YOUR ASSIGNMENT
Report each line from the entries in which "prefix" can be found.

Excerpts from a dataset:

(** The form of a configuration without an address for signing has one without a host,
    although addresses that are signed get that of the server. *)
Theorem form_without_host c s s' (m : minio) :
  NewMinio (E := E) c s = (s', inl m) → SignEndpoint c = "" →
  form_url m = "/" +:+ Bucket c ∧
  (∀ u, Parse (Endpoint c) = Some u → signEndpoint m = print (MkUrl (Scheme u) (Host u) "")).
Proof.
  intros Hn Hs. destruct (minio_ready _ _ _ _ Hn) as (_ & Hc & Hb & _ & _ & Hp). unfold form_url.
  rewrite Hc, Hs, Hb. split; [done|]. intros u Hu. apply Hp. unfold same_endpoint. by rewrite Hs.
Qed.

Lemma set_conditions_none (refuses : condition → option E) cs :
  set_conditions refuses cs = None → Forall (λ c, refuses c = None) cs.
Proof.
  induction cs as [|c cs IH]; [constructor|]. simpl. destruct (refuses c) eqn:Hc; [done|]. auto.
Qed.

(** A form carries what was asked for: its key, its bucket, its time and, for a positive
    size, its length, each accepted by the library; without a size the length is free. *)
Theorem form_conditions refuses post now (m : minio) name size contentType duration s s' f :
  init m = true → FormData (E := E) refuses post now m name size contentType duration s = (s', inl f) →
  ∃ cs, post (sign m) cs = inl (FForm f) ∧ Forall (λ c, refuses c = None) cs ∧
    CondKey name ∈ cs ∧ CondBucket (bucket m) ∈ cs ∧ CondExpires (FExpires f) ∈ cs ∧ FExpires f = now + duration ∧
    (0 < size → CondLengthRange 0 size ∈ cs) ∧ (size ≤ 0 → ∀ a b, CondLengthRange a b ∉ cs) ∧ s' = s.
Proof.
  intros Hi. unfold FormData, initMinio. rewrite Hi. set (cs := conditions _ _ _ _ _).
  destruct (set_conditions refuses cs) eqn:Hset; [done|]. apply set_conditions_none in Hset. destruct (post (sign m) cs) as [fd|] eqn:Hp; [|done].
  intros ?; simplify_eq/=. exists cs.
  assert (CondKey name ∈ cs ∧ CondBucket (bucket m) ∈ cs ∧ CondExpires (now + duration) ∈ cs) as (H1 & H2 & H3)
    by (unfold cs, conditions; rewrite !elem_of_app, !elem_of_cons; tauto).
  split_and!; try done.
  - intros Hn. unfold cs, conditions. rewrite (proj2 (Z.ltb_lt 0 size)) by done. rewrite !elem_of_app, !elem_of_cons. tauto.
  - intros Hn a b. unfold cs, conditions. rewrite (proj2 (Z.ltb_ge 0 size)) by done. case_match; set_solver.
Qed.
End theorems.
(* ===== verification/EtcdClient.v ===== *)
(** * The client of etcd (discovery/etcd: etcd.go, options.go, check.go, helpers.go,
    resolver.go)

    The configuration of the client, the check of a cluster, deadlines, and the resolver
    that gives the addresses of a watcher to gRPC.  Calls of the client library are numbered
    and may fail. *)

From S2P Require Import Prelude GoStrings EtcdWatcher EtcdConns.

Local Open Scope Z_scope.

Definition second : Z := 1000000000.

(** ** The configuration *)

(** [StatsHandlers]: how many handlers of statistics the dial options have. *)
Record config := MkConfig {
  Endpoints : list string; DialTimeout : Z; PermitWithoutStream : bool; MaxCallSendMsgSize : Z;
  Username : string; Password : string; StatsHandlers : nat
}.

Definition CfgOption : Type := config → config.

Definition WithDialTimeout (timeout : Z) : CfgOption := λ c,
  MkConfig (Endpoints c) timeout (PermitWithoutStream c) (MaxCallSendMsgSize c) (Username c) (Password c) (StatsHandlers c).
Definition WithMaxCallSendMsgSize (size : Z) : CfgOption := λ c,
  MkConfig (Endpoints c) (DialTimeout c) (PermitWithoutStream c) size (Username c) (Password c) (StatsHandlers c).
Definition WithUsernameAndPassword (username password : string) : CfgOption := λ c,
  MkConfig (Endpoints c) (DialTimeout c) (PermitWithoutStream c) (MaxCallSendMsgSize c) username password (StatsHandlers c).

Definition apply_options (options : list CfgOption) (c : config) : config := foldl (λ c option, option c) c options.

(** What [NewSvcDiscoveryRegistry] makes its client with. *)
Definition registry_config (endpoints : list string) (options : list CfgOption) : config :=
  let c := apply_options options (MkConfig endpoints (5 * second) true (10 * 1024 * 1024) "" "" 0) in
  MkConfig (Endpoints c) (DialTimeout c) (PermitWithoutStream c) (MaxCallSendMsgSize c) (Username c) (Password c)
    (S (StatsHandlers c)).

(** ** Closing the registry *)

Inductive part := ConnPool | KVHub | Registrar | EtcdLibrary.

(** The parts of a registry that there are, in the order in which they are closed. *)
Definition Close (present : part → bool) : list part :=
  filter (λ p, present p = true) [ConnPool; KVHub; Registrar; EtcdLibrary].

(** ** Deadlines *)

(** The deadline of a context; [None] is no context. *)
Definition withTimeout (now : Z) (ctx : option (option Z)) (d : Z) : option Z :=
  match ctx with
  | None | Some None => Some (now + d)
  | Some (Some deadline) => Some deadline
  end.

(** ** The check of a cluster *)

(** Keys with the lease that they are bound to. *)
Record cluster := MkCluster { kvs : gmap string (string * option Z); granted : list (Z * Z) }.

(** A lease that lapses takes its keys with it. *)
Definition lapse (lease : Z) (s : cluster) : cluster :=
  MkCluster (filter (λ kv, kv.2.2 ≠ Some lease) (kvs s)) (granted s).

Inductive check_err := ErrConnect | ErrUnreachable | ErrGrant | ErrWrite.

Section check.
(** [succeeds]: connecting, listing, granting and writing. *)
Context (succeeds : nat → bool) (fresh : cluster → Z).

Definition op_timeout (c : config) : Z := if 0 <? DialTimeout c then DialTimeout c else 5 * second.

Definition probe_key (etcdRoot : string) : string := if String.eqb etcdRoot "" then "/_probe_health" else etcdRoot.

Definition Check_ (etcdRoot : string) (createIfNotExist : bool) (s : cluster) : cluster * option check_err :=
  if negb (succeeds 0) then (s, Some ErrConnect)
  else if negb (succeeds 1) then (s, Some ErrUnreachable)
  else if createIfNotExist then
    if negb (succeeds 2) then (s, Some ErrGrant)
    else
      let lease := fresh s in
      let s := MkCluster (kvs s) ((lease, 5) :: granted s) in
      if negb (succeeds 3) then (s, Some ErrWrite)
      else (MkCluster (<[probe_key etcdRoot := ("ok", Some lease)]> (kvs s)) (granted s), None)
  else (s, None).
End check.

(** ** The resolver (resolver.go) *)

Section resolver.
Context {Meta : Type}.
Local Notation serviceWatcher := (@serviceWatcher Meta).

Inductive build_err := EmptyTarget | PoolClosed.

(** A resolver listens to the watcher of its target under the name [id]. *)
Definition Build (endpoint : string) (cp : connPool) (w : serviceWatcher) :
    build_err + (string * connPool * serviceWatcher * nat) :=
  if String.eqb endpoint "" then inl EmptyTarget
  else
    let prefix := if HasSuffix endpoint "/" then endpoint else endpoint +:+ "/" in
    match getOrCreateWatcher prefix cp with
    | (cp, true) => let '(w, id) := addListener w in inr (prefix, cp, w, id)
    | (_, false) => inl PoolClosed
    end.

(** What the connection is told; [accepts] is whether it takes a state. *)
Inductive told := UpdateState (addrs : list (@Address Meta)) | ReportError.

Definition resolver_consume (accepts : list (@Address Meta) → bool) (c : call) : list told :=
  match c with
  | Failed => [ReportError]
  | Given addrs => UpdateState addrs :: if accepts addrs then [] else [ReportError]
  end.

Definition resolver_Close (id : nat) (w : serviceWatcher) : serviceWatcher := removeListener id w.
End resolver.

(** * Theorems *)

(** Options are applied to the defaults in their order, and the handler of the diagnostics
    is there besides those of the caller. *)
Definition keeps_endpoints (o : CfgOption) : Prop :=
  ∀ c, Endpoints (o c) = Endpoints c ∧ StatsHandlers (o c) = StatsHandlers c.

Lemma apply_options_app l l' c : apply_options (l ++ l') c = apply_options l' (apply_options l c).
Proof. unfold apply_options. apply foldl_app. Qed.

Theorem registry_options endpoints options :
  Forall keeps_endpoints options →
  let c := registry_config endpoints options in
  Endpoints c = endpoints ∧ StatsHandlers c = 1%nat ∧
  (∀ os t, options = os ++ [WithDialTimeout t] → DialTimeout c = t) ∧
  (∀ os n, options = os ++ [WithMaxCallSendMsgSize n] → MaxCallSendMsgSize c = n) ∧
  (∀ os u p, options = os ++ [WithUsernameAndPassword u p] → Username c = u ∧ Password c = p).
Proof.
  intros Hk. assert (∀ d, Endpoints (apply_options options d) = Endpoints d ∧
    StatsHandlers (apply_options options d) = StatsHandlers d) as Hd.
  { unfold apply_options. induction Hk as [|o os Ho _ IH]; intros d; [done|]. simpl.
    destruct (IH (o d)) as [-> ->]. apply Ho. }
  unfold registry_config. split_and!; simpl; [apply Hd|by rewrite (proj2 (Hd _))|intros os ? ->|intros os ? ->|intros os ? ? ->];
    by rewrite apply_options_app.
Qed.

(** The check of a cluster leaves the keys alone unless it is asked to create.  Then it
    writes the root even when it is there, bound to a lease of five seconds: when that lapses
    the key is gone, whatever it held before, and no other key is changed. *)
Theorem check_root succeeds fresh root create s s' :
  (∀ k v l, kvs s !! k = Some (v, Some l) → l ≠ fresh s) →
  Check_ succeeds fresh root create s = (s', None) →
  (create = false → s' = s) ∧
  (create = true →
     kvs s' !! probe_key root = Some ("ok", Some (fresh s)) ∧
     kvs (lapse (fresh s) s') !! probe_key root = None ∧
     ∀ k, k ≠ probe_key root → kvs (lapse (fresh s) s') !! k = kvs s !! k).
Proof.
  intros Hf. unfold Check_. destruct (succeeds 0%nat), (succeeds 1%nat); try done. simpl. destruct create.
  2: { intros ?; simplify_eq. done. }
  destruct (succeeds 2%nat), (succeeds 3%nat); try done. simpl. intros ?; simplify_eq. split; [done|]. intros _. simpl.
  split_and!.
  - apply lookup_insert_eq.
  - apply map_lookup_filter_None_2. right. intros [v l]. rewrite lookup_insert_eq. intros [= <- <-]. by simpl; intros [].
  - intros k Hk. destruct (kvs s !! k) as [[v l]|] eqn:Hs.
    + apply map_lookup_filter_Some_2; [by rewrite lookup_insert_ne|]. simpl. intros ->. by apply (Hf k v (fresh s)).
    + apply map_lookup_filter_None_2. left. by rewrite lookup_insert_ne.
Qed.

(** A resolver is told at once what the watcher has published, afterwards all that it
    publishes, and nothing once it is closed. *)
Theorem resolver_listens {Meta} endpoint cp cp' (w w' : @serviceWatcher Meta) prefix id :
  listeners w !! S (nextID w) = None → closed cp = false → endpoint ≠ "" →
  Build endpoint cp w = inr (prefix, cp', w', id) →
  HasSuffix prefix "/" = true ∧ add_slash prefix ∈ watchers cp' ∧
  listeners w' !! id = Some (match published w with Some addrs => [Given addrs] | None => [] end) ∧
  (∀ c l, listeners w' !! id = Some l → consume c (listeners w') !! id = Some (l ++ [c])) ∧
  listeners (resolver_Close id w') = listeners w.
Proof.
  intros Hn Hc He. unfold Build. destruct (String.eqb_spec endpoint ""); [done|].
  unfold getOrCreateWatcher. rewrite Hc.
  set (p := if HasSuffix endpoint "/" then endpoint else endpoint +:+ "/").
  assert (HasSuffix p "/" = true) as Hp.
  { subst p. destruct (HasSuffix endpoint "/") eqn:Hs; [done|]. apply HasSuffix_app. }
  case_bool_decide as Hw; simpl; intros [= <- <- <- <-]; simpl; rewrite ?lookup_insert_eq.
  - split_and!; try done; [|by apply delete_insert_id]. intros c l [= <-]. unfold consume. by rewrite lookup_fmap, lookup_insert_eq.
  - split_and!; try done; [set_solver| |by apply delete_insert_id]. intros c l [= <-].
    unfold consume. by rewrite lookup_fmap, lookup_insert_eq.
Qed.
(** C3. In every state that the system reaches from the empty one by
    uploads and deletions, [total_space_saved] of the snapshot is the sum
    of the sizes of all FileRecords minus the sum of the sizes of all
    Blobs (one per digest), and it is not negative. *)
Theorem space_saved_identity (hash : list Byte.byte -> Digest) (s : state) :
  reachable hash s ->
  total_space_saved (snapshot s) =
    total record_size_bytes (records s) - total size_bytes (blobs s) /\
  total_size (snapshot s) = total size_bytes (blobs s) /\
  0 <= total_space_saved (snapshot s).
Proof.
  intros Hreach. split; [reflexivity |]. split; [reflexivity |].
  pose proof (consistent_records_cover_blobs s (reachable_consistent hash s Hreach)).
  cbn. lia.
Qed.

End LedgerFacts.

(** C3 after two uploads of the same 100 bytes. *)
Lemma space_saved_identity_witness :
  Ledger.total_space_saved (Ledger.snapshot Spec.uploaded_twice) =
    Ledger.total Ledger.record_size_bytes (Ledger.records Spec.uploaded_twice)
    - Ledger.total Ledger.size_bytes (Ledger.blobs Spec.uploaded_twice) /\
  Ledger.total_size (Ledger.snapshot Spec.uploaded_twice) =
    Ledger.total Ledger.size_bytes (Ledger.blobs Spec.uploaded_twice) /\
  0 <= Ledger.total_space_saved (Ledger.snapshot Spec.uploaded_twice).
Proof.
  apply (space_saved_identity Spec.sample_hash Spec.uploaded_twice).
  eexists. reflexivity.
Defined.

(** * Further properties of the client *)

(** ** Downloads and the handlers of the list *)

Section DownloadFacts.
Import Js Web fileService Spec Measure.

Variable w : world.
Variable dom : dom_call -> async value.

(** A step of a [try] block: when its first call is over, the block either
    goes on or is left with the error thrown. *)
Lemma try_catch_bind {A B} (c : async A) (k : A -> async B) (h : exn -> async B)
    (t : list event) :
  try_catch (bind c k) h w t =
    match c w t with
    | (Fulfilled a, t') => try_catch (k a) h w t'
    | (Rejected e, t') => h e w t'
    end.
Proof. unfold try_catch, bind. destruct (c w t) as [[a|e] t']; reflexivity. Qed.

OUTPUT
    let prefix := if HasSuffix endpoint "/" then endpoint else endpoint +:+ "/" in
    match getOrCreateWatcher prefix cp with
    | (cp, true) => let '(w, id) := addListener w in inr (prefix, cp, w, id)
Theorem resolver_listens {Meta} endpoint cp cp' (w w' : @serviceWatcher Meta) prefix id :
  Build endpoint cp w = inr (prefix, cp', w', id) →
  HasSuffix prefix "/" = true ∧ add_slash prefix ∈ watchers cp' ∧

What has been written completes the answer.